(* ===== verification/PbufData.v ===== *)
(** * What the packet buffers carry

    The bytes of a chain, and the operations of [Pbuf] that read and write them
    or move the boundary of a header: each is related to the plain operation on
    the byte string ([take], [drop], [++], lookup). *)

From S2P Require Import Prelude Memp Pbuf PbufSpec.
From stdpp Require Import base numbers list gmap functions sorting.
Open Scope Z_scope.
Open Scope c_scope.

(** ** The byte string of a chain *)

Fixpoint chain_data (m : memory) (l : list (Z * pbuf)) : option (list Z) :=
  match l with
  | [] => Some []
  | (_, b) :: l' =>
      d ← load m (payload b) (Z.to_nat (len b)); d' ← chain_data m l'; Some (d ++ d')
  end.

Lemma chain_data_cons m a b l d :
  chain_data m ((a, b) :: l) = Some d ->
  exists d1 d2, d = d1 ++ d2 /\ load m (payload b) (Z.to_nat (len b)) = Some d1 /\
    chain_data m l = Some d2 /\ length d1 = Z.to_nat (len b).
Proof.
  simpl. intros (d1 & E1 & (d2 & E2 & [= <-])%bind_Some)%bind_Some.
  exists d1, d2. split_and!; try done. by eapply load_length.
Qed.

Lemma chain_data_length m l d : totals l -> chain_data m l = Some d -> Z.of_nat (length d) = sum_len l.
Proof.
  revert d. induction l as [|[a b] l IH]; intros d Ht Hd; [by injection Hd as <-|].
  apply chain_data_cons in Hd as (d1 & d2 & -> & _ & E2 & E1). cbn [totals] in Ht.
  rewrite length_app, sum_len_cons, E1. rewrite <- (IH d2) by naive_solver. lia.
Qed.

(** A range apart from every payload of the chain. *)
Definition apart (a n : Z) (l : list (Z * pbuf)) : Prop :=
  Forall (fun ab => a + n <= payload ab.2 \/ payload ab.2 + len ab.2 <= a) l.

Lemma chain_data_store m a x m' l :
  store m a x = Some m' -> totals l -> apart a (Z.of_nat (length x)) l -> chain_data m' l = chain_data m l.
Proof.
  intros Hs Ht Ha. induction l as [|[b c] l IH]; [done|]. cbn [totals] in Ht.
  apply Forall_cons in Ha as [Hx Ha]. simpl in Hx |- *.
  rewrite (load_store_disjoint m a x m') by (done || lia). rewrite IH by naive_solver. done.
Qed.

Lemma apart_mono a n b k l : a <= b -> b + k <= a + n -> apart a n l -> apart b k l.
Proof.
  intros H1 H2 Ha. eapply Forall_impl; [exact Ha|]. intros ab ?. simpl in *. lia.
Qed.

Lemma store_app m a l1 l2 :
  store m a (l1 ++ l2) = m' ← store m a l1; store m' (a + Z.of_nat (length l1)) l2.
Proof.
  revert m a. induction l1 as [|b l1 IH]; intros m a; simpl.
  - f_equal. lia.
  - destruct (m !! a); [|done]. rewrite IH. simpl.
    destruct (store _ _ l1); simpl; [|done]. f_equal. lia.
Qed.

Lemma load_app m a n1 n2 :
  load m a (n1 + n2) = l1 ← load m a n1; l2 ← load m (a + Z.of_nat n1) n2; Some (l1 ++ l2).
Proof.
  revert a. induction n1 as [|n1 IH]; intros a; cbn [Nat.add load mbind option_bind app].
  - rewrite Z.add_0_r. by destruct (load m a n2).
  - destruct (m !! a); simpl; [|done]. rewrite IH.
    replace (a + 1 + Z.of_nat n1) with (a + Z.of_nat (S n1)) by lia.
    destruct (load m (a + 1) n1); simpl; [|done]. by destruct (load m _ n2).
Qed.

(** A part of a range that can be read. *)
Lemma load_sub m a n l o k :
  load m a n = Some l -> (o + k <= n)%nat -> load m (a + Z.of_nat o) k = Some (take k (drop o l)).
Proof.
  intros E Hk. replace n with (o + (k + (n - o - k)))%nat in E by lia.
  rewrite load_app in E. apply bind_Some in E as (l1 & E1 & (l2 & E2 & [= <-])%bind_Some).
  rewrite load_app in E2. apply bind_Some in E2 as (l3 & E3 & (l4 & E4 & [= <-])%bind_Some).
  rewrite E3. apply load_length in E1, E3. rewrite drop_app_length' by done.
  by rewrite take_app_length' by done.
Qed.

Lemma load_valid m a n l : load m a n = Some l -> valid_range m a (Z.of_nat n).
Proof.
  intros E i Hi. pose proof (load_lookup _ _ _ _ (Z.to_nat (i - a)) E ltac:(lia)) as Hlk.
  replace (a + Z.of_nat (Z.to_nat (i - a))) with i in Hlk by lia.
  rewrite Hlk. apply lookup_lt_is_Some. rewrite (load_length _ _ _ _ E). lia.
Qed.

(** Overwriting the start of a range. *)
Lemma load_overwrite m a x m1 n d :
  store m a x = Some m1 -> load m a n = Some d -> (length x <= n)%nat ->
  load m1 a n = Some (x ++ drop (length x) d).
Proof.
  intros Em Ed Hx. pose proof (load_length _ _ _ _ Ed) as El.
  replace n with (length (x ++ drop (length x) d)) by (rewrite length_app, length_drop; lia).
  apply load_eq_list. intros i Hi. rewrite length_app, length_drop in Hi.
  destruct (decide (i < length x)%nat).
  - rewrite lookup_app_l by done. by apply (store_inside _ _ _ _ _ Em).
  - rewrite lookup_app_r, lookup_drop, (store_outside _ _ _ _ _ Em) by lia.
    rewrite (load_lookup _ _ _ _ _ Ed) by lia. f_equal. lia.
Qed.

Section Data.
Context {H : Type} `{HH : !Heap H}.
Implicit Types s : net H.

Lemma memcpy_ok s dst src n l m :
  load (n_mem s) src (Z.to_nat n) = Some l -> store (n_mem s) dst l = Some m ->
  MEMCPY dst src n s = Ok (tt, set_mem m s).
Proof. intros E1 E2. unfold MEMCPY. by rewrite E1, E2. Qed.

(** ** [pbuf_copy_partial] *)

Lemma copy_partial_loop_spec l : forall fuel s p dataptr len0 offset left copied d,
  is_chain (n_pbufs s) p l -> totals l -> chain_data (n_mem s) l = Some d ->
  (length l < fuel)%nat -> 0 <= len0 -> 0 <= offset < 65536 -> 0 <= left -> 0 <= copied ->
  left + len0 < 65536 -> copied + len0 < 65536 ->
  valid_range (n_mem s) (dataptr + left) len0 -> apart (dataptr + left) len0 l ->
  exists m', store (n_mem s) (dataptr + left) (take (Z.to_nat len0) (drop (Z.to_nat offset) d)) = Some m' /\
    pbuf_copy_partial_loop fuel p dataptr len0 offset left copied s =
      Ok (copied + Z.min len0 (Z.max 0 (sum_len l - offset)), set_mem m' s).
Proof.
  induction l as [|[a b] l IH];
    intros [|fuel] s p dataptr len0 offset left copied d Hc Ht Hd Hf H0 Ho Hl Hcp Hb1 Hb2 Hv Ha;
    simpl in Hf; try lia.
  { simpl in Hc, Hd. subst p. injection Hd as <-. exists (n_mem s). rewrite drop_nil, take_nil.
    split; [done|]. simpl. rewrite andb_false_r. unfold mret, M_ret. destruct s. do 2 f_equal.
    unfold sum_len. simpl. lia. }
  destruct Hc as (-> & Hnz & Ea & Hc). pose proof Ht as (Hlb & Htb & Htu & Ht').
  pose proof (sum_len_nonneg l Ht') as Hsn.
  destruct (chain_data_cons _ _ _ _ _ Hd) as (d1 & d2 & -> & E1 & E2 & El1).
  rewrite sum_len_cons. cbn [pbuf_copy_partial_loop].
  destruct (Z.eqb_spec len0 0) as [->|Hlen0]; simpl.
  { exists (n_mem s). split; [done|]. unfold mret, M_ret. destruct s. do 2 f_equal. lia. }
  apply Z.eqb_neq in Hnz. rewrite Hnz. simpl. rewrite (bind_ok _ _ _ _ _ (rd_ok a b s Ea)).
  apply Forall_cons in Ha as [Hab Ha].
  destruct (negb (offset =? 0) && (len b <=? offset)) eqn:Esk.
  - apply andb_true_iff in Esk as [Ez%negb_true_iff%Z.eqb_neq Ele%Z.leb_le].
    rewrite u16_small by (unfold is_u16; lia).
    destruct (IH fuel s (next b) dataptr len0 (offset - len b) left copied d2) as (m' & Es & E);
      try done; try lia.
    exists m'. rewrite E. split.
    + rewrite drop_app_ge by lia. replace (Z.to_nat offset - length d1)%nat with (Z.to_nat (offset - len b)) by lia.
      done.
    + do 2 f_equal. lia.
  - assert (offset <= len b) as Hob.
    { apply andb_false_iff in Esk as [Ez%negb_false_iff%Z.eqb_eq|Ele%Z.leb_gt]; lia. }
    rewrite (u16_small (len b - offset)) by (unfold is_u16; lia).
    set (n := if len0 <? len b - offset then len0 else len b - offset).
    assert (n = Z.min len0 (len b - offset)) as En by (subst n; destruct (Z.ltb_spec len0 (len b - offset)); lia).
    clearbody n. pose proof (load_sub _ _ _ _ (Z.to_nat offset) (Z.to_nat n) E1 ltac:(lia)) as Eld.
    rewrite Z2Nat.id in Eld by lia. set (x := take (Z.to_nat n) (drop (Z.to_nat offset) d1)) in *.
    assert (length x = Z.to_nat n) as Ex by (subst x; rewrite length_take, length_drop; lia).
    destruct (store_is_Some (n_mem s) (dataptr + left) x) as [m1 Em1];
      [intros i Hi; apply Hv; lia|].
    rewrite (bind_ok _ _ _ _ _ (memcpy_ok s _ _ _ _ _ Eld Em1)).
    rewrite !(u16_small (_ + n)), (u16_small (len0 - n)) by (unfold is_u16; lia).
    destruct (IH fuel (set_mem m1 s) (next b) dataptr (len0 - n) 0 (left + n) (copied + n) d2)
      as (m' & Es & E); try done; try lia.
    + simpl. rewrite <- E2. eapply chain_data_store; [done|done|].
      rewrite Ex. eapply apart_mono; [| |exact Ha]; lia.
    + simpl. eapply valid_range_store; [done|]. intros i Hi. apply Hv. lia.
    + eapply apart_mono; [| |exact Ha]; lia.
    + exists m'. simpl in Es. split.
      * rewrite drop_app_le by lia. rewrite take_app.
        replace (take (Z.to_nat len0) (drop (Z.to_nat offset) d1)) with x.
        2: { subst x. destruct (Z.le_gt_cases len0 (len b - offset)).
             - by replace n with len0 by lia.
             - rewrite !take_ge by (rewrite length_drop; lia). done. }
        rewrite store_app, Em1. simpl. rewrite <- Es. rewrite Ex, length_drop.
        rewrite drop_0. f_equal; [lia|]. destruct (Z.le_gt_cases len0 (len b - offset)).
        -- replace (Z.to_nat (len0 - n)) with 0%nat by lia.
           by replace (Z.to_nat len0 - (length d1 - Z.to_nat offset))%nat with 0%nat by lia.
        -- f_equal. lia.
      * rewrite E. change (set_mem m' (set_mem m1 s)) with (set_mem m' s). do 2 f_equal. lia.
Qed.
____
* What is being asked: Filter the records for lines holding the string "subst". Copy each one.

* Solved exercise:
  { simpl in Hc, Hd. subst p. injection Hd as <-. exists (n_mem s). rewrite drop_nil, take_nil.
    assert (n = Z.min len0 (len b - offset)) as En by (subst n; destruct (Z.ltb_spec len0 (len b - offset)); lia).
    assert (length x = Z.to_nat n) as Ex by (subst x; rewrite length_take, length_drop; lia).
        2: { subst x. destruct (Z.le_gt_cases len0 (len b - offset)).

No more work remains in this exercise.